# Movie Recommendation System
### Content-Based Recommendation using NLP



## Problem Definition & Objective

With the increasing number of movies available on digital platforms, users often find it difficult to discover content that matches their interests. Simple popularity-based recommendations do not provide personalization.

**Objective:**  
To design a **content-based movie recommendation system** that suggests similar movies using storytelling elements and genre similarity, without relying on user ratings or historical data.

---

## Selected Project Track

- **Track:** Recommendation Systems  
- **Approach:** Content-Based Filtering  
- **Domain:** Entertainment / Movies  

---

## Problem Statement

The challenge is to recommend relevant movies to users in the absence of user interaction data. The system must generate meaningful recommendations using only movie metadata while remaining transparent and explainable.

---

## Real-World Relevance & Motivation

Recommendation systems are widely used by platforms such as Netflix and Amazon Prime to improve user engagement.  
This project addresses the **cold-start problem** by using movie content instead of user behavior, making it suitable for real-world deployment where user data may be unavailable.

---

## Data Understanding & Preparation

- **Dataset:** TMDB 5000 Movie Dataset  
- **Source:** Public TMDB metadata  

**Features Used:**
- Movie title
- Overview
- Genres
- Keywords
- Cast and crew  

**Preprocessing Steps:**
- Merged movie and credit datasets
- Removed missing values
- Cleaned and tokenized text data
- Combined relevant features into textual representations

---

## Model / System Design

The system uses a **content-based recommendation approach** with Natural Language Processing.

### Recommendation Modes
- **Storytelling-Based:**  
  Uses movie overview and keywords to capture narrative similarity.
- **Genre-Based:**  
  Uses genre information to recommend movies within similar categories.
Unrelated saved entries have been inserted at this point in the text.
Lemma gen_arith_computes o op t a0 a2 k2 a1' :
  gen_op o = Some op -> reg_ok a0 ->
  (if k2 : bool then arithi_ok op t (s64 a2) = true else reg_ok a2) ->
  computes (gen_arith t [a0; a1'; a2] [false; false; k2] (aop_code op))
    (binop_effect o t a0 a0 a2 k2).
Proof.
  intros Ho Hr H2. change (gen_arith t [a0; a1'; a2] [false; false; k2] (aop_code op)) with
    (if k2 then tgen_arithi (aop_code op + rexw_of t) a0 (s64 a2) false
     else tgen_arithr (aop_code op + rexw_of t) a0 a2).
  assert (forall n x y, arith_result op n x y false = binop_value o n x y) as Er
    by (intros; by apply gen_op_result).
  destruct (gen_op_result o op 0 0 0 Ho) as (_ & Hw & Hc). unfold binop_effect, operand_value.
  destruct k2.
  - eapply straight_computes; [by apply straight_arithi|]. intros d Hwf.
    destruct (arithi_result op t a0 (s64 a2) false d Hwf Hw Hc H2) as (d' & E & S).
    exists d'. split; [done|]. intros _. eapply sets_reg_eq; [exact S|].
    fold (wsize t). by rewrite Er, wrap_s64.
  - eapply straight_computes; [by apply straight_arithr|]. intros d Hwf.
    destruct (arithr_sets op t a0 a2 d Hw Hc) as (d' & E & S).
    exists d'. split; [done|]. intros _. eapply sets_reg_eq; [exact S|]. by rewrite Er.
Qed.

(** Addition with LEA. *)
Lemma straight_lea t a0 a1 index off :
  reg_ok a0 -> reg_ok a1 -> index < 0 \/ (reg_ok index /\ index <> 4) ->
  straight (tcg_out_modrm_sib_offset (OPC_LEA + rexw_of t) a0 a1 index 0 off)
    (run1 (ILea (twidth t) a0
             (EMem (Some a1) (if index <? 0 then None else Some (index, 0)) (s32 off)))).
Proof.
  intros H0 H1 Hi. apply straight_instr; [done|]. intros s.
  destruct (emitted_modrm_sib_offset (OPC_LEA + rexw_of t) a0 a1 index 0 off s)
    as (bs & He & Hd); try done; [destruct t; opc_side|by destruct t|].
  exists bs. split; [done|]. destruct t; by eapply encodes_noimm.
Qed.
(** The code of add2 and sub2: the upper word of the second operand is read when the
    lower result has been written. *)
Lemma sum2_run sub t a0 a1 a2 a3 a4 a5 k4 k5 :
  allocated (sum2_opc sub t) [a0; a1; a2; a3; a4; a5] [false; false; false; false; k4; k5] = true ->
  a0 <> a1 ->
  computes (tcg_out_op h tb_ret_addr (sum2_opc sub t) [a0; a1; a2; a3; a4; a5]
              [false; false; false; false; k4; k5])
    (fun d d' => exists v0 v1, sets_pair a0 v0 a1 v1 d d' /\
       in_u (wsize t) v0 /\ in_u (wsize t) v1 /\
       v1 * 2 ^ wsize t + v0 = wrap (2 * wsize t)
         (sum2 sub (operand_value t false a3 d * 2 ^ wsize t + operand_value t false a2 d)
                   ((if negb k5 && (a5 =? a0) then v0 else operand_value t k5 a5 d) * 2 ^ wsize t +
                    operand_value t k4 a4 d))).
Proof.
  intros Ha Hne.
  assert (reg_ok a0 /\ reg_ok a1 /\ a0 = a2 /\ a1 = a3 /\
    (if k4 then arithi_ok (lo_op sub) t (s64 a4) = true else reg_ok a4) /\
    (if k5 then arithi_ok (hi_op sub) t (s64 a5) = true else reg_ok a5))
    as (H0 & H1 & <- & <- & H4 & H5) by (by apply sum2_operands).
  assert (tcg_out_op h tb_ret_addr (sum2_opc sub t) [a0; a1; a0; a1; a4; a5]
    [false; false; false; false; k4; k5] =
    ((if k4 then tgen_arithi (aop_code (lo_op sub) + rexw_of t) a0 (s64 a4) true
      else tgen_arithr (aop_code (lo_op sub) + rexw_of t) a0 a4) ;;
     (if k5 then tgen_arithi (aop_code (hi_op sub) + rexw_of t) a1 (s64 a5) true
      else tgen_arithr (aop_code (hi_op sub) + rexw_of t) a1 a5))) as -> by (by destruct sub).
  eapply straight_computes; [apply straight_seq; by apply straight_word|]. intros d Hwf.
  destruct (word_sets (lo_op sub) t a0 k4 a4 false d) as (d1 & E1 & S1 & C1);
    [by destruct sub..|done|by destruct sub|]. pose proof S1 as (R1 & O1 & M1).
  destruct (word_sets (hi_op sub) t a1 k5 a5 (arith_cf (lo_op sub) (wsize t)
    (operand_value t false a0 d) (operand_value t k4 a4 d) false) d1)
    as (d2 & E2 & (R2 & O2 & M2) & _); [by destruct sub..|done|by destruct sub|].
  exists d2. split; [cbv beta; by rewrite E1|].
  assert (forall k v d, in_u (wsize t) (operand_value t k v d)) as Hr
    by (intros; apply wrap_range; by destruct t).
  pose proof (arith_result_range (lo_op sub) (wsize t) (operand_value t false a0 d)
    (operand_value t k4 a4 d) false ltac:(by destruct t) (Hr _ _ _) (Hr _ _ _)) as Hlo.
  rewrite (word_operand t k5 a5 a0 d d1 _ S1 Hlo), (word_operand t false a1 a0 d d1 _ S1 Hlo) in R2.
  rewrite (proj2 (Z.eqb_neq a1 a0)) in R2 by auto. cbn [negb andb] in R2.
  do 2 eexists. split_and!.
  - split_and!; [rewrite O2 by done; exact R1|exact R2|intros; by rewrite O2, O1|congruence].
  - exact Hlo.
  - apply arith_result_range; [by destruct t|apply Hr|by destruct (_ && _); [exact Hlo|apply Hr]].
  - apply words_sum; [by destruct t|apply Hr|apply Hr|apply Hr|by destruct (_ && _); [exact Hlo|apply Hr]].
Qed.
**Similarity Metric:** Cosine Similarity  
**Vectorization Technique:** Bag-of-Words

---

## Core Implementation

- Text data is converted into numerical vectors using `CountVectorizer`
- Cosine similarity is computed between movie vectors
- Separate similarity matrices are created for storytelling and genre modes
- Top-N similar movies are selected and displayed
- A Streamlit interface is used for interaction and visualization

---

## Evaluation & Analysis

Traditional accuracy metrics are not suitable for recommendation systems.

**Evaluation Approach:**
- Qualitative evaluation of recommendation relevance
- Comparison of storytelling-based vs genre-based results
- Visual validation through the Streamlit user interface

The system produces logically consistent and relevant movie recommendations.

---

## Ethical Considerations & Responsible AI

- No personal or sensitive user data is collected
- Recommendations are explainable and transparent
- Dataset bias toward popular or English-language movies is acknowledged
- The system is intended to assist users, not replace human judgment

---

## Conclusion & Future Scope

**Conclusion:**  
The project successfully implements a content-based movie recommendation system using NLP and cosine similarity, providing explainable and meaningful recommendations through a dual-mode approach.

**Future Scope:**
- Incorporate collaborative filtering
- Include user feedback and ratings
- Improve recommendation diversity
- Deploy as a scalable web application




In [33]:
import numpy as np
import pandas as pd
import ast
import pickle

from sklearn.feature_extraction.text import CountVectorizer
from sklearn.metrics.pairwise import cosine_similarity


In [34]:
movies = pd.read_csv("tmdb_5000_movies.csv")
credits = pd.read_csv("tmdb_5000_credits.csv")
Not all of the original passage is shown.